The availability of affordable, quality generic medicines made in India was a critical factor in helping turn the tide in the fight against HIV/Aids. Fierce competition among producers in India, where there were no patents on medicines until 2005, caused the price of HIV medicines to plummet by 99 per cent to roughly $100 today for a year’s treatment.
For my organisation Médecins Sans Frontières, more than 80 per cent of the HIV medicines we use across the globe are manufactured in India. And we are not alone – big international aid donors also get a similar proportion of HIV drugs in India. It is known as the “pharmacy of the developing world”.
This is why yesterday’s decision in India’s Supreme Court is so critical. The stakes could not have been higher. While the case centred around a cancer drug, the implications reached far beyond cancer and far beyond India. The judges’ landmark decision will help secure the supply of affordable medicines for millions of the world’s poorest people in the future.
If Novartis had won the case, patents would have been granted in India as broadly as they are in wealthy countries and on new formulations of medicines already in use.
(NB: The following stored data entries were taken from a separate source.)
Lemma collect_stream ms frs :
  Forall message_ok ms -> Forall2 (fun m fr => sent (number m) (text m) = Ret fr) ms frs ->
  Forall is_u8 (concat (zip_with (fun m fr => noise m ++ fr) ms frs)) /\
  collect_all None (concat (zip_with (fun m fr => noise m ++ fr) ms frs)) = ((fun fr => (true, fr)) <$> frs, None).
Proof.
  intros Hms HF. induction HF as [|m fr ms frs E HF IH]; [split; [constructor|done]|]. apply Forall_cons in Hms as [(Hn & Hs & Hu & Hl) Hms'].
  destruct (IH Hms') as [IHu IHc]. destruct (sent_frame (number m) (text m) Hu Hl) as (fr' & E' & Hc & Hi & _).
  rewrite E in E'. injection E' as <-. cbn [zip_with concat]. split.
  - apply Forall_app_2; [apply Forall_app_2; [exact Hn|apply Hc]|exact IHu].
  - rewrite !collect_all_app, (collect_noise _ Hs). cbn [fst snd app]. rewrite (collect_frame _ Hc), Hi. cbn [fst snd app]. by rewrite IHc.
Qed.

Lemma good_all frs : good ((fun fr => (true, fr)) <$> frs) = frs /\ bad ((fun fr => (true, fr)) <$> frs) = 0.
Proof.
  unfold good, bad. induction frs as [|fr frs [IH1 IH2]]; [done|]. cbn [fmap list_fmap]. rewrite !filter_cons, decide_True, decide_False by done.
  cbn [fmap list_fmap]. split; [by f_equal|done].
Qed.

Definition ready (t : StpTransport) : Prop := parser_ok (rx_parser t) None /\ is_u32 (crc_errors (rx_parser t)).

(** C31: Frames get through. Any messages of at most 4095 bytes, framed by the
    sender and put on the line with noise in front of each that holds no start
    byte, are delivered by an idle receiver: every frame once, in order, with the
    payload it was made from and nothing else, no error is counted and the receiver
    is idle again. *)
Theorem frames_get_through t ms :
  ready t -> Forall message_ok ms ->
  exists frs t', Forall2 (fun m fr => sent (number m) (text m) = Ret fr /\ take (length (text m)) (drop 5 fr) = text m) ms frs /\
  receive_all t (concat (zip_with (fun m fr => noise m ++ fr) ms frs)) = Ret (frs, t') /\ ready t' /\ same_tx t t' /\
  crc_errors (rx_parser t') = crc_errors (rx_parser t).
Proof.
  intros [Hp Hc] Hms.
  assert (exists frs, Forall2 (fun m fr => sent (number m) (text m) = Ret fr /\ take (length (text m)) (drop 5 fr) = text m) ms frs) as [frs HF].
  { induction Hms as [|m ms (_ & _ & Hu & Hl) _ [frs IH]]; [by exists []|]. destruct (sent_frame (number m) (text m) Hu Hl) as (fr & E & _ & _ & Ht).
    exists (fr :: frs). by constructor. }
  destruct (collect_stream ms frs Hms) as [Hu E]; [eapply Forall2_impl; [exact HF|by intros ? ? []]|].
  destruct (receive_refines _ t None Hp Hc Hu) as (t' & E' & P' & S' & C'). rewrite E in E', P', C'. cbn [fst snd] in E', P', C'.
  destruct (good_all frs) as [Hg Hb]. rewrite Hg in E'. rewrite Hb, Z.add_0_r, wrap32_small in C' by done.
  exists frs, t'. split; [done|]. split; [done|]. split; [|done]. split; [done|]. by rewrite C'.
Qed.

Lemma insert_two (l : list Z) a1 a2 b1 b2 r : <[S (length l) := b2]> (<[length l := b1]> (l ++ a1 :: a2 :: r)) = l ++ b1 :: b2 :: r.
Proof. induction l as [|x l IH]; [done|]. cbn. by f_equal. Qed.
People living with HIV would have soon felt the pinch. Even though first-generation HIV drugs are affordable today, people with HIV need to be switched to newer and improved medicines over time. With Novartis’s loss in the courts, India can keep the door open more widely for the production of affordable medicines.
Thanks to yesterday’s decision we have won the latest battle. But until a better model for drug development is agreed – a model that ensures innovation is rewarded but that prices are affordable for the people who need the medicines – the struggle will continue.